Perjuangan melawan perubahan iklim merupakan salah satu faktor yang menyebabkan harga bahan bakar fosil menjadi lebih mahal dan kerusakan lingkungan yang ditimbulkannya menjadi lebih nyata.
Di Uni Eropa, harga karbon masih jauh di atas harga sebelum pandemi meskipun volatilitas baru-baru ini meningkat . Selain itu, banyak investor institusional di pasar keuangan sudah mulai mengurangi eksposur mereka terhadap produsen energi bahan bakar fosil, yang menyebabkan peningkatan biaya pendanaan dan berkontribusi terhadap lambannya respons produksi minyak mentah di sebagian besar dunia .

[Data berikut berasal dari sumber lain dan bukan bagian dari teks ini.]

Lemma lookup_In (k : Z) (d : list (Z * Materials.material))
  (m : Materials.material) :
  Materials.lookup k d = Some m -> In (k, m) d.
Proof.
  induction d as [| [k' m'] d IH]; simpl; intro H.
  - discriminate H.
  - destruct (Z.eqb_spec k' k) as [-> | _].
    + injection H as <-. left. reflexivity.
    + right. apply IH, H.
Qed.

Lemma search_name_In (text : string) (items : list (Z * Materials.material))
  (d : float) :
  Materials.search_name text items = Some d ->
  exists k m, In (k, m) items /\ d = Materials.density m
              /\ lower text = lower (Materials.name m).
Proof.
  induction items as [| [k m] items IH]; simpl; intro H.
  - discriminate H.
  - destruct (String.eqb_spec (lower (Materials.name m)) (lower text))
      as [E | _].
    + exists k, m. split; [left; reflexivity |].
      split; [| symmetry; exact E].
      apply (f_equal (fun o => match o with Some v => v | None => d end)) in H.
      symmetry. exact H.
    + destruct (IH H) as (k' & m' & Hin & Hd & Hl).
      exists k', m'. split; [right; exact Hin | split; assumption].
Qed.

Lemma search_name_none (text : string) (items : list (Z * Materials.material)) :
  (forall k m, In (k, m) items -> lower (Materials.name m) <> lower text) ->
  Materials.search_name text items = None.
Proof.
  induction items as [| [k m] items IH]; simpl; intro H.
  - reflexivity.
  - destruct (String.eqb_spec (lower (Materials.name m)) (lower text))
      as [E | _].
    + exfalso. apply (H k m); [left; reflexivity | exact E].
    + apply IH. intros k' m' Hin. apply (H k' m'). right. exact Hin.
Qed.

(** X1: an identifier that is not a string and is not (equal to) one of the
    codes 1..4 - an integer out of range, False, a float, None - makes
    get_density raise ValueError "Invalid material identifier". *)
Theorem get_density_invalid_identifier (identifier : object) :
  as_str identifier = None ->
  (forall k, as_int identifier = Some k -> (k < 1 \/ 4 < k)%Z) ->
  Materials.get_density identifier
  = Raise (ValueError "Invalid material identifier: " identifier).
Proof.
  intros Hstr Hint. unfold Materials.get_density. rewrite Hstr.
  destruct (as_int identifier) as [k |]; [| reflexivity].
  rewrite (lookup_outside k (Hint k eq_refl)). reflexivity.
Qed.

(** get_density(999) and get_density(2.0). *)
Lemma get_density_invalid_identifier_witness :
  Materials.get_density (Int 999)
  = Raise (ValueError "Invalid material identifier: " (Int 999))
  /\ Materials.get_density (Float 2)
     = Raise (ValueError "Invalid material identifier: " (Float 2)).
Proof.
  split.
  - apply get_density_invalid_identifier; [reflexivity |].
    intros k H. injection H as <-. lia.
  - apply get_density_invalid_identifier; [reflexivity |].
    intros k H. discriminate H.
Defined.

(** X2: a string that is no entry's name, letter case apart, makes
    get_density raise ValueError "Invalid material name". *)
Theorem get_density_unknown_name (text : string) :
  (forall k m, In (k, m) Materials.materials_dict ->
               lower (Materials.name m) <> lower text) ->
  Materials.get_density (Str text)
  = Raise (ValueError "Invalid material name: " (Str text)).
Proof.
  intro H. unfold Materials.get_density. cbn [as_int as_str].
  rewrite (search_name_none text _ H). reflexivity.
Qed.

(** get_density("unknown"). *)
Lemma get_density_unknown_name_witness :
  Materials.get_density (Str "unknown")
  = Raise (ValueError "Invalid material name: " (Str "unknown")).
Proof.
  apply get_density_unknown_name.
  intros k m Hin. simpl in Hin.
  destruct Hin as [E | [E | [E | [E | []]]]]; injection E as <- <-;
    vm_compute; discriminate.
Defined.

(** X3: whatever the identifier, a density that get_density returns is the
    density of an entry of the table, found under the integer the identifier
    equals or under a name that is the identifier up to letter case. *)
Theorem get_density_sound (identifier : object) (d : float) :
  Materials.get_density identifier = Return d ->
  exists k m,
    In (k, m) Materials.materials_dict /\ d = Materials.density m
    /\ (as_int identifier = Some k
        \/ exists text, identifier = Str text
                        /\ lower text = lower (Materials.name m)).
Proof.
  unfold Materials.get_density. intro H.
  destruct (as_int identifier) as [k |] eqn:Hint.
  - destruct (Materials.lookup k Materials.materials_dict) as [m |] eqn:Hl.
    + exists k, m. split; [apply lookup_In, Hl |].
      split; [| left; reflexivity].
      apply (f_equal (fun o => match o with Return v => v | Raise _ => d end))
        in H. symmetry. exact H.
    + destruct identifier; simpl in Hint, H; discriminate.
  - destruct identifier as [n | b | text | x |];
      cbn [as_int as_str] in Hint, H; try discriminate.
    destruct (Materials.search_name text Materials.materials_dict)
      as [d' |] eqn:Hs; [| discriminate H].
    destruct (search_name_In text _ d' Hs) as (k & m & Hin & Hd & Hlow).
    exists k, m. split; [exact Hin |].
    split; [| right; exists text; split; [reflexivity | exact Hlow]].
    apply (f_equal (fun o => match o with Return v => v | Raise _ => d end))
      in H. rewrite <- H. exact Hd.
Qed.

(** get_density("petg") returns the density of entry 3. *)
Lemma get_density_sound_witness :
  Materials.get_density (Str "petg") = Return 1.27
  /\ exists k m,
       In (k, m) Materials.materials_dict /\ 1.27 = Materials.density m
       /\ (as_int (Str "petg") = Some k
           \/ exists text, Str "petg" = Str text
                           /\ lower text = lower (Materials.name m)).
Proof.
  assert (H : Materials.get_density (Str "petg") = Return 1.27)
    by reflexivity.
  split; [exact H |].
  exact (get_density_sound (Str "petg") 1.27 H).
Defined.

(** *** load_stl: what it raises *)

(** X4: load_stl raises only when the file cannot be opened, and then it
    leaves the engine exactly as it was (the triangles of an earlier load
    included); for a file that exists every failure is caught and the call
    returns. *)
Theorem load_stl_raises_only_if_missing (fs : filesystem) (path : string)
  (s : self) :
  match fs path with
  | Some _ => result_of (load_stl fs path) s = Return tt
  | None => load_stl fs path s = (Raise FileNotFoundError, s)
  end.
Proof.
  unfold result_of, load_stl, _is_binary, open_rb, bind, lift, modify,
    try_except.
  destruct (fs path) as [bs |]; simpl; [| reflexivity].
  match goal with
  | |- context [load_body fs path ?s0] =>
      destruct (load_body fs path s0) as [[[] | e] s1]
  end; reflexivity.
Qed.

(** *** The binary reader *)

(** Reading [l] bytes at offset [k] of a record that sits in the file after
    [pre]. *)
Lemma chunk_within (pre r post : list byte) (k l : nat) :
  (k + l <= List.length r)%nat ->
  firstn l (skipn (List.length pre + k) (pre ++ r ++ post))
  = firstn l (skipn k r).
Proof.
  intro H.
  rewrite skipn_app, skipn_all2 by lia.
  replace (List.length pre + k - List.length pre)%nat with k by lia.
  rewrite app_nil_l, skipn_app, firstn_app, length_skipn.
  replace (l - (List.length r - k))%nat with 0%nat by lia.
  rewrite firstn_O, app_nil_r. reflexivity.
Qed.

Lemma chunk_first (pre r post : list byte) (l : nat) :
  (l <= List.length r)%nat ->
  firstn l (skipn (List.length pre) (pre ++ r ++ post)) = firstn l r.
Proof.
  intro H. pose proof (chunk_within pre r post 0 l H) as E.
  rewrite Nat.add_0_r in E. exact E.
Qed.

Lemma chunk_length (r : list byte) (k l : nat) :
  (k + l <= List.length r)%nat -> List.length (firstn l (skipn k r)) = l.
Proof. intro H. rewrite length_firstn, length_skipn. lia. Qed.

(** A read that [struct.unpack] accepts moves the position by the size of
    the format. *)
Lemma bind_unpack {C} (sig : fmt) (k : unpacked sig -> M C) (s : self)
  (d : list byte) (p q : nat) (v : unpacked sig) :
  _f s = Some (mkfile d p) ->
  unpack sig (firstn (calcsize sig) (skipn p d)) = Return v ->
  q = (p + calcsize sig)%nat ->
  bind (_unpack sig (calcsize sig)) k s
  = k v (with_f (Some (mkfile d q)) s).
Proof.
  intros Hf Hv ->. unfold _unpack, bind, f_read, lift, read. rewrite Hf.
  simpl data. simpl pos. rewrite Hv.
  assert (Hlen : List.length (firstn (calcsize sig) (skipn p d))
                 = calcsize sig).
  { unfold unpack in Hv.
    destruct (Nat.eqb_spec (List.length (firstn (calcsize sig) (skipn p d)))
                           (calcsize sig)) as [E | _].
    - exact E.
    - discriminate Hv. }
  rewrite Hlen. reflexivity.
Qed.

Lemma unpack_vertex (r : list byte) (k : nat) :
  (k + 12 <= List.length r)%nat ->
  unpack le_3f (firstn 12 (skipn k r)) = Return (vertex_at r k).
Proof.
  intro H. unfold unpack.
  rewrite (chunk_length r k 12 H). reflexivity.
Qed.

Lemma unpack_attribute (r : list byte) (k : nat) :
  (k + 2 <= List.length r)%nat ->
  unpack le_h (firstn 2 (skipn k r))
  = Return (le_signed (firstn 2 (skipn k r))).
Proof.
  intro H. unfold unpack.
  rewrite (chunk_length r k 2 H). reflexivity.
Qed.

(** One turn of the loop on a whole record. *)
Lemma read_and_append_decodes (s : self) (d pre r post : list byte) (p : nat) :
  _f s = Some (mkfile d p) -> d = pre ++ r ++ post -> p = List.length pre ->
  List.length r = 50%nat ->
  read_and_append s
  = (Return tt,
     with_triangles (_triangles s ++ [facet_of r])
                    (with_f (Some (mkfile d (p + 50))) s)).
Proof.
  intros Hf -> -> Hr. unfold read_and_append, _read_triangle.
  unfold bind at 1.
  erewrite (bind_unpack le_3f _ _ _ (List.length pre) (List.length pre + 12)
              (vertex_at r 0));
    [| exact Hf
     | cbn [calcsize]; rewrite chunk_first by lia;
       apply (unpack_vertex r 0); lia
     | reflexivity ].
  erewrite (bind_unpack le_3f _ _ _ (List.length pre + 12)
              (List.length pre + 24) (vertex_at r 12));
    [| reflexivity
     | cbn [calcsize]; rewrite chunk_within by lia; apply unpack_vertex; lia
     | simpl; lia ].
  erewrite (bind_unpack le_3f _ _ _ (List.length pre + 24)
              (List.length pre + 36) (vertex_at r 24));
    [| reflexivity
     | cbn [calcsize]; rewrite chunk_within by lia; apply unpack_vertex; lia
     | simpl; lia ].
  erewrite (bind_unpack le_3f _ _ _ (List.length pre + 36)
              (List.length pre + 48) (vertex_at r 36));
    [| reflexivity
     | cbn [calcsize]; rewrite chunk_within by lia; apply unpack_vertex; lia
     | simpl; lia ].
  erewrite (bind_unpack le_h _ _ _ (List.length pre + 48)
              (List.length pre + 50) (le_signed (firstn 2 (skipn 48 r))));
    [| reflexivity
     | cbn [calcsize]; rewrite chunk_within by lia;
       apply unpack_attribute; lia
     | simpl; lia ].
  reflexivity.
Qed.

Namun, sebagian besar kenaikan harga gas dan minyak baru-baru ini yang melampaui tingkat sebelum pandemi – kenaikan “berlebihan” – mencerminkan kemampuan produsen energi untuk mengarahkan pasokan di pasar oligopolistik. Pasar minyak dan gas sering kali dibuat ketat secara artifisial, sehingga menaikkan harga dengan mengorbankan importir energi, seperti kawasan Euro.
Embargo terhadap impor minyak Rusia yang diberlakukan oleh Amerika Serikat dan Inggris serta rencana Komisi Eropa untuk mengurangi impor gas Rusia sebesar dua pertiga pada akhir tahun ini berarti terjadinya inflasi fosil, dan dampak yang lebih luas terhadap harga input dan output lainnya. , kemungkinan akan tetap menjadi kontributor penting terhadap headline dan inflasi di masa mendatang.